How to complete this task.
Begin at the line with "split; [reflexivity|]. now rewrite H, delete_app, delete_t0." and write out every line after it, exactly, through the last line below, adding nothing.

Excerpted records.
##############################

Lemma xem_refresh_needed_run (i : Z) (st : state) :
  _xem_refresh_needed (Some i) st
  = (match marker i st with
     | r :: _ =>
         negb (Qle_bool (clock st)
                 (inject_Z (Py.int (last_refreshed r) + MAX_XEM_AGE_SECS)))
     | [] => true
     end,
     with_schema_created true st).
Proof.
  unfold _xem_refresh_needed, bind, _check_for_schema, cacheDB_select_refresh,
    time_time, ret, marker.
  destruct st as [fl ov xn xr ck rm rq]; simpl.
  destruct fl; simpl;
    destruct (filter (fun r => refresh_indexer_id r =? i) xr); reflexivity.
Qed.

(** [int] takes off less than a second. *)
Lemma int_above (q : Q) : (q < inject_Z (Py.int q + 1))%Q.
Proof.
  unfold Py.int. destruct (Qle_bool 0 q).
  - apply Qlt_floor.
  - apply Qle_lt_trans with (inject_Z (Qceiling q)); [apply Qle_ceiling|].
    rewrite <- Zlt_Qlt. lia.
Qed.

Lemma within_86399 (m now : Q) :
  (now <= m + inject_Z 86399)%Q ->
  (now <= inject_Z (Py.int m + MAX_XEM_AGE_SECS))%Q.
Proof.
  intros H. pose proof (int_above m) as G.
  replace (Py.int m + MAX_XEM_AGE_SECS) with ((Py.int m + 1) + 86399)
    by (unfold MAX_XEM_AGE_SECS; lia).
  rewrite inject_Z_plus. lra.
Qed.

(** A lookup in the cache for a show that is fresh issues no GET and leaves
    the tables as they are. *)
Lemma find_xem_numbering_fresh (i s e : Z) (st : state) :
  fst (_xem_refresh_needed (Some i) st) = false ->
  find_xem_numbering (Some i) (Some s) (Some e) st
  = (first_scene (select (key_is i s e) (xem_numbering st)),
     with_schema_created true st).
Proof.
  intros H. unfold find_xem_numbering, bind.
  rewrite xem_refresh_needed_run in H. simpl in H.
  rewrite check_for_schema_run, xem_refresh_needed_run.
  unfold marker in *. simpl. rewrite H. reflexivity.
Qed.

Lemma get_indexer_numbering_for_xem_fresh (i ss se : Z) (st : state) :
  fst (_xem_refresh_needed (Some i) st) = false ->
  snd (get_indexer_numbering_for_xem (Some i) (Some ss) (Some se) st)
  = with_schema_created true st.
Proof.
  intros H. unfold get_indexer_numbering_for_xem, bind.
  rewrite xem_refresh_needed_run in H. simpl in H.
  rewrite check_for_schema_run, xem_refresh_needed_run.
  unfold marker in *. simpl. rewrite H. unfold cacheDB_select_index, ret.
  now destruct (first_indexer _).
Qed.

Lemma get_xem_numbering_for_season_fresh (i s : Z) (st : state) :
  fst (_xem_refresh_needed (Some i) st) = false ->
  snd (get_xem_numbering_for_season (Some i) (Some s) st)
  = with_schema_created true st.
Proof.
  intros H. unfold get_xem_numbering_for_season, bind.
  rewrite xem_refresh_needed_run in H. simpl in H.
  rewrite check_for_schema_run, xem_refresh_needed_run.
  unfold marker in *. simpl. rewrite H. unfold cacheDB_select_index, ret.
  now destruct (index_scan _ _).
Qed.

(** C8, as the code has it.  A show without a marker is stale.  A refresh
    that obtains a value that is true writes the marker with the time of
    the call.  From then on, at every time up to 86400 seconds after the
    marker truncated to whole seconds, hence at every time up to 86399
    seconds after the marker, the show is fresh and a lookup in the cache,
    by key, by scene pair or by season, issues no GET. *)
Theorem marker_window (st : state) (i : Z) :
  (marker i st = [] -> fst (_xem_refresh_needed (Some i) st) = true)
  /\ forall data : json,
       fetch (remote st) i = Fetched data ->
       truthy data = true ->
       let st1 := snd (_xem_refresh (Some i) st) in
       marker i st1 = [mkRefresh i (clock st)]
       /\ forall (now : Q) (s e : Z),
            (now <= inject_Z (Py.int (clock st) + MAX_XEM_AGE_SECS))%Q
            \/ (now <= clock st + inject_Z 86399)%Q ->
            let st2 := with_clock now st1 in
            fst (_xem_refresh_needed (Some i) st2) = false
            /\ requests (snd (find_xem_numbering (Some i) (Some s) (Some e) st2))
               = requests st1
            /\ requests (snd (get_indexer_numbering_for_xem
                                (Some i) (Some s) (Some e) st2))
               = requests st1
            /\ requests (snd (get_xem_numbering_for_season (Some i) (Some s) st2))
               = requests st1.
Proof.
  split.
  - intros H. rewrite xem_refresh_needed_run. simpl. now rewrite H.
  - intros data Hf Ht. cbv zeta.
    assert (Hm : marker i (snd (_xem_refresh (Some i) st))
                 = [mkRefresh i (clock st)]).
    { rewrite xem_refresh_run, xem_refresh_try_fetch. cbv zeta. rewrite Hf.
      simpl. now rewrite store_result_marker. }
    split; [exact Hm|].
    intros now s e Hnow.
    assert (Hle : (now <= inject_Z (Py.int (clock st) + MAX_XEM_AGE_SECS))%Q).
    { destruct Hnow as [H|H]; [exact H|now apply within_86399]. }
    assert (Hfresh : fst (_xem_refresh_needed (Some i)
                            (with_clock now (snd (_xem_refresh (Some i) st))))
                     = false).
    { rewrite xem_refresh_needed_run. simpl.
      unfold marker in *. simpl. rewrite Hm. simpl.
      apply Qle_bool_iff in Hle. now rewrite Hle. }
    split; [exact Hfresh|].
    rewrite find_xem_numbering_fresh, get_indexer_numbering_for_xem_fresh,
      get_xem_numbering_for_season_fresh by exact Hfresh.
    auto.
Qed.

Lemma marker_window_witness :
  fst (_xem_refresh_needed (Some 1) st_stale) = true
  /\ marker 1 (snd (_xem_refresh (Some 1) st_stale)) = [mkRefresh 1 (201 # 2)]
  /\ fst (_xem_refresh_needed (Some 1)
            (with_clock (86500 # 1) (snd (_xem_refresh (Some 1) st_stale))))
     = false.
Proof.
  destruct (marker_window st_stale 1) as [A B].
  split; [apply A; reflexivity|].
  destruct (B two_mappings eq_refl eq_refl) as [C D].
  split; [exact C|].
  apply (D (86500 # 1) 2 3).
  left. vm_compute. discriminate.
Defined.

(** C8 as stated fails in the last second of the window: the marker is
    written at 100.5, and at 86500.25, which is 86399.75 seconds later, the
    show is stale again, because the marker is read as 100. *)
Lemma stale_within_86400 :
  ~ (forall (st : state) (i : Z) (data : json) (now : Q),
        fetch (remote st) i = Fetched data ->
        truthy data = true ->
        (clock st <= now)%Q ->
        (now - clock st <= inject_Z 86400)%Q ->
        fst (_xem_refresh_needed (Some i)
               (with_clock now (snd (_xem_refresh (Some i) st))))
        = false).
Proof.
  intros H.
  assert (A : (clock st_stale <= 346001 # 4)%Q) by (vm_compute; discriminate).
  assert (B : ((346001 # 4) - clock st_stale <= inject_Z 86400)%Q)
    by (vm_compute; discriminate).
  specialize (H st_stale 1 two_mappings (346001 # 4) eq_refl eq_refl A B).
  vm_compute in H. discriminate.
Qed.

(** ** Replacement of the rows of a show *)

Section Lockstep.

Variable i : Z.
Variable t0 : list numbering_row.
Hypothesis t0_other_shows : select (show_is i) t0 = [].

Lemma lockstep_retX {A : Type} (a : A) : lockstep t0 (retX a).
Proof. intros sa sb H. split; [reflexivity|exact H]. Qed.

Lemma lockstep_eval {A : Type} (o : option A) : lockstep t0 (eval o).
Proof.
  intros sa sb H. unfold eval. destruct o; (split; [reflexivity|exact H]).
Qed.

Lemma lockstep_bindX {A B : Type} (m : X A) (f : A -> X B) :
  lockstep t0 m -> (forall a, lockstep t0 (f a)) -> lockstep t0 (bindX m f).
Proof.
  intros Hm Hf sa sb H. unfold bindX.
  destruct (Hm sa sb H) as [Ho Hs].
  destruct (m sa) as [oa sa'], (m sb) as [ob sb']. simpl in Ho, Hs. subst ob.
  destruct oa as [a|]; [now apply Hf|].
  split; [reflexivity|exact Hs].
Qed.

Lemma no_key_in_t0 (s e : Z) : existsb (key_is i s e) t0 = false.
Proof.
  apply existsb_select_nil. unfold select in *.
  clear -t0_other_shows.
  induction t0 as [|r t IH]; simpl in *; [reflexivity|].
  destruct (show_is i r) eqn:E; [discriminate|].
  destruct (key_is i s e r) eqn:K.
  - apply key_is_show in K. congruence.
  - now apply IH.
Qed.

Lemma delete_t0 : delete (show_is i) t0 = t0.
Proof.
  unfold select, delete in *. clear -t0_other_shows.
  induction t0 as [|r t IH]; simpl in *; [reflexivity|].
  destruct (show_is i r); [discriminate|]. simpl. now rewrite IH.
Qed.

Lemma lockstep_insert (r : numbering_row) :
  row_indexer_id r = i -> lockstep t0 (cacheDB_insert r).
Proof.
  intros Hr sa sb H. unfold sim in *. unfold cacheDB_insert, insert.
  rewrite H, existsb_app, Hr, no_key_in_t0. simpl.
  destruct (existsb _ (xem_numbering sb)); simpl.
  - split; [reflexivity|exact H].
  - split; [reflexivity|]. now rewrite app_assoc.
Qed.

Lemma lockstep_delete : lockstep t0 (lift (cacheDB_delete (show_is i))).
Proof.
  intros sa sb H. unfold sim in *. unfold lift, cacheDB_delete; simpl.
  split; [reflexivity|]. now rewrite H, delete_app, delete_t0.
Qed.

Lemma lockstep_insert_args (entry : json) (k : string) :
  lockstep t0 (r <-! eval (insert_args i entry k) ;; cacheDB_insert r).
Proof.
  intros sa sb H. unfold bindX, eval.
  destruct (insert_args i entry k) as [r|] eqn:E.
  - apply lockstep_insert; [|exact H].
    eapply insert_args_indexer_id; eassumption.
  - split; [reflexivity|exact H].
Qed.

##############################

Answer space.
  split; [reflexivity|]. now rewrite H, delete_app, delete_t0.
Qed.

Lemma lockstep_insert_args (entry : json) (k : string) :
  lockstep t0 (r <-! eval (insert_args i entry k) ;; cacheDB_insert r).
Proof.
  intros sa sb H. unfold bindX, eval.
  destruct (insert_args i entry k) as [r|] eqn:E.
  - apply lockstep_insert; [|exact H].
    eapply insert_args_indexer_id; eassumption.
  - split; [reflexivity|exact H].
Qed.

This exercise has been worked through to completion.